● Try it
Go through the entries below and return every line that contains "Abbreviation".

Saved entries:
(* ===== verification/SheetSync.v ===== *)
(** * The sync pass of the timesheets and the rows it shows

    Models [src/integrations/timesheets/app/sync.ts]: the values of a row,
    [projectRows], which makes the rows of the app's table a projection of the
    mirror, and [syncClockify], the pass that reads Clockify into the
    observation log and then projects.

    The host's rows are [HostStore], the resources of the log
    [ObservationLog.PluginStore], both of one state.  The ids and instants of
    observations are sequences, one element for each observation of a pass.
    [onProgress] only tells the screens how far a pass is. *)
From S2P Require Import Prelude Text Collections JsDate Observations ObservationLog Json Zones Clockify Projection HostStore.
From S2P Require Sheet.
Local Open Scope Z_scope.

(** ** Rows *)

(** The properties of a row's values. *)
(* src: integrations/timesheets/app/schema.ts 24-28 CompleteSchema ! *)
Record RowSchema := mkRow {
  entryId : jstr;
  start : jstr;
  end_ : jstr;
  billable : jstr;
  projectId : jstr;
  r_projectName : jstr;
  r_memberId : jstr;
  r_memberName : jstr;
}.

Record CompleteSchema := mkSchema { table : jstr; rowClass : jstr; row : RowSchema }.

Definition row_keys (row : RowSchema) : list jstr :=
  [NAME; entryId row; start row; end_ row; billable row; projectId row; r_projectName row; r_memberId row; r_memberName row].

(** [if (v) values[k] = v] of a text. *)
Definition when_set (k : jstr) (v : option jstr) : list (jstr * option Json) :=
  match v with Some ((_ :: _) as s) => [(k, Some (OStr s))] | _ => [] end.

(* src: integrations/timesheets/app/sync.ts 95-112 rowValues *)
Definition rowValues (entry : ProjectedEntry) (row : RowSchema) : list (jstr * option Json) :=
  let values := [(NAME, Some (OStr (p_name entry))); (entryId row, Some (OStr (p_entryId entry)));
                 (start row, ONum <$> p_start entry); (end_ row, ONum <$> p_end entry)]
    ++ match p_billable entry with Some b => [(billable row, Some (OBool b))] | None => [] end
    ++ when_set (projectId row) (p_projectId entry) ++ when_set (r_projectName row) (projectName entry)
    ++ when_set (r_memberId row) (memberId entry) ++ when_set (r_memberName row) (memberName entry) in
  jmap_of values.

Record Counts := mkCounts { created : nat; updated : nat; unchanged : nat; removed : nat }.

Definition GENERATED_TABLE_NOTE : jstr :=
  js "Generated by the Clockify timesheets app from what it last read in Clockify. Read-only: edits made here are overwritten on the next sync.".

(** Earlier start first, then the smaller id. *)
(* src: integrations/timesheets/app/sync.ts 266-266 projectRows ! *)
Definition by_start (a b : ProjectedEntry) : Z :=
  let d := match p_start a, p_start b with Some s, Some t => s - t | _, _ => 0 end in
  if d =? 0 then (if jltb (p_entryId a) (p_entryId b) then -1 else 1) else d.

Section Rows.
Context {S : Type} (host : HostStore S) (other : jstr -> option Z) (schema : CompleteSchema).

#[local] Abbreviation act := (act S string).

(** The first of the app's own rows with an entry's id. *)
(* src: integrations/timesheets/app/sync.ts 249-252 projectRows ! *)
Definition rowOf (own : list jstr) (id : jstr) : act (option jstr) :=
  l ← reads (fun s => query host s (entryId (row schema)) id);
  mret (List.find (fun x => bool_decide (x ∈ own)) l).

(** The body of the loop over the projected entries. *)
(* src: integrations/timesheets/app/sync.ts 270-296 projectRows ! *)
Definition save_row (st : list jstr * Counts) (entry : ProjectedEntry) : act (list jstr * Counts) :=
  let '(own, c) := st in
  let values := rowValues entry (row schema) in
  subject ← rowOf own (p_entryId entry);
  match subject with
  | None =>
      x ← writes (fun s => newResource host s (table schema) [rowClass schema] values);
      mret (own ++ [x], mkCounts (created c + 1) (updated c) (unchanged c) (removed c))
  | Some x =>
      existing ← reads (fun s => getResource host s x);
      match List.filter (fun p => negb (strict_eq (existing !! p.1) p.2)) values with
      | [] => mret (own, mkCounts (created c) (updated c) (unchanged c + 1) (removed c))
      | changed =>
          _ ← writes (fun s => save host s x changed);
          mret (own, mkCounts (created c) (updated c + 1) (unchanged c) (removed c))
      end
  end.

(** The body of the loop over the entries that are gone. *)
(* src: integrations/timesheets/app/sync.ts 299-304 projectRows ! *)
Definition drop_row (st : list jstr * Counts) (gone : MirrorRecord) : act (list jstr * Counts) :=
  let '(own, c) := st in
  subject ← rowOf own (m_id gone);
  match subject with
  | None => mret (own, c)
  | Some x =>
      _ ← reads (fun s => getResource host s x);
      _ ← writes (fun s => destroy host s x);
      mret (List.filter (fun y => negb (jeqb y x)) own,
            mkCounts (created c) (updated c) (unchanged c) (removed c + 1))
  end.

(** The note on the table, which is written once. *)
(* src: integrations/timesheets/app/sync.ts 254-259 projectRows ! *)
Definition describe_table : act unit :=
  t ← reads (fun s => getResource host s (table schema));
  if truthy_json (t !! DESCRIPTION) then mret tt
  else writes (fun s => save host s (table schema) [(DESCRIPTION, Some (OStr GENERATED_TABLE_NOTE))]).

Definition is_deleted (r : MirrorRecord) : bool := is_set (deletedAt r).

(** What the mirror shows. *)
(* src: integrations/timesheets/app/sync.ts 261-266 projectRows ! *)
Definition projected (mirror : Mirror) (projects members : list Json) : res jstr (list ProjectedEntry) :=
  l ← projectEntries other (map rawFromCanonical (List.filter (fun r => negb (is_deleted r)) (timeEntries mirror))) projects members;
  Ok (sort_by by_start l).

Definition gone_entries (mirror : Mirror) : list MirrorRecord := List.filter is_deleted (timeEntries mirror).

(** An exception of the host, or of the lens. *)
Definition text_error (e : string) : jstr := js e.

(* src: integrations/timesheets/app/sync.ts 237-308 projectRows *)
Definition projectRows (mirror : Mirror) (projects members : list Json) : HostStore.act S jstr Counts :=
  own ← throwing text_error (reads (fun s => query host s PARENT (table schema)));
  _ ← throwing text_error describe_table;
  entries ← lift (projected mirror projects members);
  st ← throwing text_error (loop save_row (own, mkCounts 0 0 0 0) entries);
  st ← throwing text_error (loop drop_row st (gone_entries mirror));
  mret st.2.
End Rows.

(** ** The pass *)

(** What a pass throws: the provider's failure, or another error's message. *)
Inductive Failure := Provider (e : Fault) | Thrown (message : jstr).

(* src: integrations/timesheets/app/sync.ts 61-69 LogReport *)
Record LogReport := mkReport { incrementals : nat; snapshotWritten : bool; candidates : nat; unknownMs : Z }.

(* src: integrations/timesheets/app/sync.ts 29-52 SyncResult *)
Record SyncResult := mkResult {
  counts : Counts;
  warnings : list jstr;
  report : LogReport;
  account : AccountContext;
  mirror : Mirror;
  projects : list Json;
  members : list Json;
}.

(** The ids of a pass's observations, and the instants around them. *)
(* src: integrations/timesheets/app/sync.ts 71-79 SyncOptions *)
Record SyncOptions := mkOptions {
  newId : nat -> jstr;
  sentAt : nat -> jstr;
  answeredAt : nat -> jstr;
  appendedAt : nat -> Z;
  compactedAt : Z;
  device : jstr;
}.

Section Pass.
Context {S : Type} (host : HostStore S) (store : ObservationLog.PluginStore S) (other : jstr -> option Z) (json_length : Incremental -> Z).
Context (Intl : jstr -> option (Z -> option Parts)) (transport : ProxyTransport).
Context (settings : Sheet.Settings) (schema : CompleteSchema) (now : Z) (options : SyncOptions).

#[local] Abbreviation World := (S * ObservationLog)%type.
#[local] Abbreviation pass_act := (HostStore.act World Failure).

Definition from_host (e : string) : Failure := Thrown (js e).
Definition logged {A} (m : ObservationLog.io (S := S) A) : pass_act A := throwing from_host (m : HostStore.act World string A).
Definition asked {A} (r : res Fault A) : pass_act A := throwing Provider (lift r).
Definition on_rows {A} (m : HostStore.act S jstr A) : pass_act A := fun '(s, l) =>
  match m s with (s', Ok a) => ((s', l), Ok a) | (s', Err e) => ((s', l), Err (Thrown e)) end.

(** One absence candidate, whose failure is a warning. *)
(* src: integrations/timesheets/app/sync.ts 163-171 syncClockify ! *)
Definition recheck (context : ReadContext) (st : nat * list jstr) (candidate : MirrorRecord) : pass_act (nat * list jstr) := fun w =>
  let '(i, ws) := st in
  let warn e := ((i + 1)%nat, ws ++ [js "Could not re-check entry " ++ m_id candidate ++ js ": " ++ e]) in
  match readOne context (newId options i) (sentAt options i) (answeredAt options i) (m_id candidate) with
  | Err e => (w, Ok (warn (message e)))
  | Ok o =>
      match append store other json_length (appendedAt options i) o w with
      | (w', Ok _) => (w', Ok ((i + 1)%nat, ws))
      | (w', Err e) => (w', Ok (warn (js e)))
      end
  end.

(* src: integrations/timesheets/app/sync.ts 151-159 syncClockify ! *)
Definition read_context (account : AccountContext) : ReadContext :=
  Clockify.mkContext transport (Sheet.account settings) (nonempty (a_timeZone account)) (device options).

(* src: integrations/timesheets/app/sync.ts 173-173 syncClockify ! *)
Definition window : Interval := mkInterval (now - Sheet.lookbackDays settings * DAY) now.

(** The read of the window, as the [i]-th observation. *)
(* src: integrations/timesheets/app/sync.ts 177-177 syncClockify ! *)
Definition read_window (account : AccountContext) (i : nat) : res Fault RangeRead :=
  readRange Intl (read_context account) (newId options i) (sentAt options i) (answeredAt options i) (from window - MARGIN_MS) (to window).

(* src: integrations/timesheets/app/sync.ts 220-231 syncClockify ! *)
Definition shown_account (a : AccountContext) : AccountContext :=
  mkContext (nonempty (a_timeZone a)) (a_forceProjects a) (nonempty (weekStart a)) (nonempty (userName a)) (nonempty (workspaceName a)) [].

(** The steps after the window was read whole. *)
(* src: integrations/timesheets/app/sync.ts 190-234 syncClockify ! *)
Definition finish (a : AccountContext) (ws : list jstr) : pass_act SyncResult :=
  ps ← asked (fetchNamed transport (workspaceId (Sheet.account settings)) (js "projects"));
  ms ← asked (fetchNamed transport (workspaceId (Sheet.account settings)) (js "users"));
  written ← logged (compactIfNeeded store other (compactedAt options));
  _ ← logged (flush store other);
  l ← reads (fun w => Ok w.2);
  counts ← on_rows (projectRows host other schema (current l) ps.1 ms.1);
  mret (mkResult counts (ws ++ omap nonempty [ps.2; ms.2])
    (mkReport (appended l) written (length (absenceCandidates (current l)))
       (totalMs (unknownIntervals other (current l) (Sheet.account settings) window now)))
    (shown_account a) (current l) ps.1 ms.1).

(** The pass on an open log. *)
(* src: integrations/timesheets/app/sync.ts 161-187 syncClockify ! *)
Definition pass (a : AccountContext) : pass_act SyncResult :=
  l ← reads (fun w => Ok w.2);
  st ← loop (recheck (read_context a)) (0%nat, a_warnings a) (absenceCandidates (current l));
  match read_window a st.1 with
  | Err e => _ ← logged (flush store other); throw (Provider e)
  | Ok read =>
      _ ← logged (append store other json_length (appendedAt options st.1) (observation read));
      match error read with
      | Some e => _ ← logged (flush store other); throw (Provider e)
      | None => finish a st.2
      end
  end.

(** [fuel] is for following the chain of snapshots. *)
(* src: integrations/timesheets/app/sync.ts 114-235 syncClockify *)
Definition syncClockify (fuel : nat) (s : S) : option (S * res Failure SyncResult) :=
  match fetchAccountContext transport Intl (workspaceId (Sheet.account settings)) with
  | Err e => Some (s, Err (Provider e))
  | Ok a =>
      match open store other fuel s with
      | None => None
      | Some (Err e) => Some (s, Err (from_host e))
      | Some (Ok l) => let '(w, r) := pass a (s, l) in Some (w.1, r)
      end
  end.
End Pass.

(** ** The values of a row *)

Section RowValues.
Context (row : RowSchema) (Hkeys : NoDup (row_keys row)).
Implicit Types e : ProjectedEntry.

Lemma when_set_keys k v : map fst (when_set k v) `sublist_of` [k].
Proof. destruct v as [[|]|]; cbn; repeat constructor. Qed.

(** The values in the order they are set. *)
Definition values_list e : list (jstr * option Json) :=
  [(NAME, Some (OStr (p_name e))); (entryId row, Some (OStr (p_entryId e))); (start row, ONum <$> p_start e); (end_ row, ONum <$> p_end e)]
  ++ match p_billable e with Some b => [(billable row, Some (OBool b))] | None => [] end
  ++ when_set (projectId row) (p_projectId e) ++ when_set (r_projectName row) (projectName e)
  ++ when_set (r_memberId row) (memberId e) ++ when_set (r_memberName row) (memberName e).
(** A run of [ensureSchema] that returned, in its steps. *)
Lemma ensureSchema_inv s s' sch : ensureSchema host s = (s', Ok sch) -> exists klass onto s1 s2 added m,
  located s (table sch) (rowClass sch) (ontology sch) klass onto /\
  made s (index_all (content s) [] (strings_of (onto !! PROPERTIES))) s1 added m /\
  Forall2 (fields_in m) (ROW_FIELDS ++ SETTING_FIELDS ++ LOG_FIELDS) (row sch ++ Schema.settings sch ++ log sch) /\
  length (row sch) = length ROW_FIELDS /\ length (Schema.settings sch) = length SETTING_FIELDS /\
  touched PROPERTIES s1 s2 /\ touched RECOMMENDS s2 s' /\
  (forall y, y <> ontology sch -> content s2 !! y = content s1 !! y) /\ (forall y, y <> rowClass sch -> content s' !! y = content s2 !! y) /\
  (exists r, content s2 !! ontology sch = Some r /\ strings_of (r !! PROPERTIES) = strings_of (onto !! PROPERTIES) ++ added) /\
  (exists r, content s' !! rowClass sch = Some r /\ forall x, x ∈ NAME :: map snd (row sch) -> x ∈ strings_of (r !! RECOMMENDS)).
Proof.
  intros H. unfold ensureSchema in H. apply act_bind_inv in H as (s0 & [[[t [c klass]] [o onto]] m] & H0 & H).
  apply locate_inv in H0 as (-> & Hloc & ->). set (m0 := index_all _ _ _) in *.
  assert (Hmade : made s m0 s [] m0) by (split; [done|by intros x ?%elem_of_nil|done]).
  apply act_bind_inv in H as (s1 & [rows [a1 m1]] & H1 & H). eapply ensure_fields in H1 as (Hm1 & E1 & F1); [|exact Hmade].
  apply act_bind_inv in H as (s2 & [sets [a2 m2]] & H2 & H). eapply ensure_fields in H2 as (Hm2 & E2 & F2); [|exact Hm1].
  apply act_bind_inv in H as (s3 & [logs [a3 m3]] & H3 & H). eapply ensure_fields in H3 as (Hm3 & E3 & F3); [|exact Hm2].
  cbn [fst snd] in H. apply act_bind_inv in H as (s4 & [] & H4 & H). apply act_bind_inv in H as (s5 & [] & H5 & H). injection H as <- <-.
  pose proof Hloc as [_ _ _ Hk _ Ho _]. destruct Hm3 as [Hold Hnew Hidx].
  assert (Hs3 : forall y r, content s !! y = Some r -> content s3 !! y = Some r).
  { intros y r Hy. rewrite Hold; [done|]. intros Ha. destruct (Hnew y Ha) as [Hn _]. congruence. }
  apply (save_more _ _ _ _ _ _ _ (Hs3 _ _ Ho) eq_refl) in H4 as (T4 & O4 & R4).
  destruct (T4 c klass (Hs3 _ _ Hk)) as (k4 & Hk4 & Hkk).
  eapply save_more in H5 as (T5 & O5 & r5 & R5 & L5); [|exact Hk4|by rewrite Hkk by by_decide].
  exists klass, onto, s3, s4, a3, m3. cbn [table rowClass ontology row Schema.settings log]. split_and!; try done.
  - apply Forall2_app; [|apply Forall2_app; [|done]]; (eapply Forall2_impl; [eassumption|]); intros p q [Hkey Hg]; (split; [done|]); auto.
  - symmetry. by eapply Forall2_length.
  - symmetry. by eapply Forall2_length.
  - exists r5. split; [done|]. intros x Hx. rewrite L5. apply elem_of_app.
    destruct (bool_decide (x ∈ strings_of (klass !! RECOMMENDS))) eqn:E; [left; by apply bool_decide_eq_true in E|right].
    rewrite list_elem_of_In, List.filter_In, <-list_elem_of_In. by rewrite E.
Qed.

(** C34 (functional). After a run that returns, the app has its schema: every
    field is a property that the ontology lists, with the field's short name
    and datatype, the row class recommends the name and all columns, and no other
    resource changed.  The schema settles: on a host that can be read, both
    finding it and ensuring it again return the same one and write nothing. *)
Theorem ensureSchema_settles s s' sch : ensureSchema host s = (s', Ok sch) ->
  exists klass onto, content s' !! rowClass sch = Some klass /\ content s' !! ontology sch = Some onto /\
    Forall2 (held s' onto) (ROW_FIELDS ++ SETTING_FIELDS ++ LOG_FIELDS) (row sch ++ Schema.settings sch ++ log sch) /\
    (forall x, x ∈ NAME :: map snd (row sch) -> x ∈ strings_of (klass !! RECOMMENDS)) /\
    (forall x r, content s !! x = Some r -> x <> rowClass sch -> x <> ontology sch -> content s' !! x = Some r) /\
    (answering s' -> findSchema host s' = (s', Ok sch) /\ ensureSchema host s' = (s', Ok sch)).
Proof.
  intros H. destruct (ensureSchema_inv _ _ _ H) as (k0 & on0 & s1 & s2 & added & m & Hloc & Hmade & HF & L1 & L2 & T1 & T2 & O1 & O2 & R1 & rc & Hrc & Hrec).
  destruct (located_again _ _ _ _ _ _ _ _ _ _ _ Hloc Hmade T1 T2 R1) as (klass & onto & Hloc' & El & ->).
  pose proof Hloc' as [_ _ _ Hk _ Ho _]. rewrite Hrc in Hk. injection Hk as <-. exists rc, onto.
  split; [done|]. split; [done|]. split; [by apply fields_held|]. split; [done|]. split.
  { intros x r Hx Hxc Hxo. rewrite O2, O1 by done. destruct Hmade as [Hold Hnew _]. rewrite Hold; [done|].
    intros Ha. destruct (Hnew x Ha) as [Hn _]. congruence. }
  intros Ha. pose proof (locate_total _ _ _ _ _ _ Ha Hloc') as Hl. set (m := index_all _ _ _) in *.
  apply Forall2_app_inv in HF as [F1 F23]; [|done]. apply Forall2_app_inv in F23 as [F2 F3]; [|done]. split.
  - unfold findSchema, mbind, act_bind. rewrite Hl, !(bind_fields m _ _ F1), (bind_fields m _ _ F2), (bind_fields m _ _ F3). by destruct sch.
  - unfold ensureSchema, mbind, act_bind. rewrite Hl, (ensure_again _ _ _ _ _ [] F1). cbn [fst snd].
    rewrite (ensure_again _ _ _ _ _ [] F2). cbn [fst snd]. rewrite (ensure_again _ _ _ _ _ [] F3). cbn [fst snd]. cbn [mret act_ret].
    rewrite filter_none; [by destruct sch|]. intros x Hx. rewrite bool_decide_true; [done|]. by apply Hrec.
Qed.
End SchemaExact.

● Expected answer
#[local] Abbreviation act := (act S string).
#[local] Abbreviation World := (S * ObservationLog)%type.
#[local] Abbreviation pass_act := (HostStore.act World Failure).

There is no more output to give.